_GOAL OF THE EXERCISE_
Only the lines holding the word "match" are wanted; copy each of them from the listing.

_SOURCE MATERIAL_

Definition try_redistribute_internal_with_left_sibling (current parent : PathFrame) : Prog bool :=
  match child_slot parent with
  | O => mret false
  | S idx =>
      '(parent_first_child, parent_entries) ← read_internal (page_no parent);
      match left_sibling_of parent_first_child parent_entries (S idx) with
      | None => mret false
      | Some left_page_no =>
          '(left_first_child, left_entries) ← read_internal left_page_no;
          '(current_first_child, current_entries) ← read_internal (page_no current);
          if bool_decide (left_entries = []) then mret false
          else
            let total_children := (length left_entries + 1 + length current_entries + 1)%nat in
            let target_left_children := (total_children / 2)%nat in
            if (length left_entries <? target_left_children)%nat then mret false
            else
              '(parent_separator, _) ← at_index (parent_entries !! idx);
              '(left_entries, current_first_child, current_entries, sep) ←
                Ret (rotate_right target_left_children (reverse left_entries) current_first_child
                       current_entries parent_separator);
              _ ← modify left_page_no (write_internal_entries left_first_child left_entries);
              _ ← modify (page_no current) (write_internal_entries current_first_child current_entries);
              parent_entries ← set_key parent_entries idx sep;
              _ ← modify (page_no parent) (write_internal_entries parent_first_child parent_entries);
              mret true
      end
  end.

_WRITTEN ANSWER_
  match child_slot parent with
      match left_sibling_of parent_first_child parent_entries (S idx) with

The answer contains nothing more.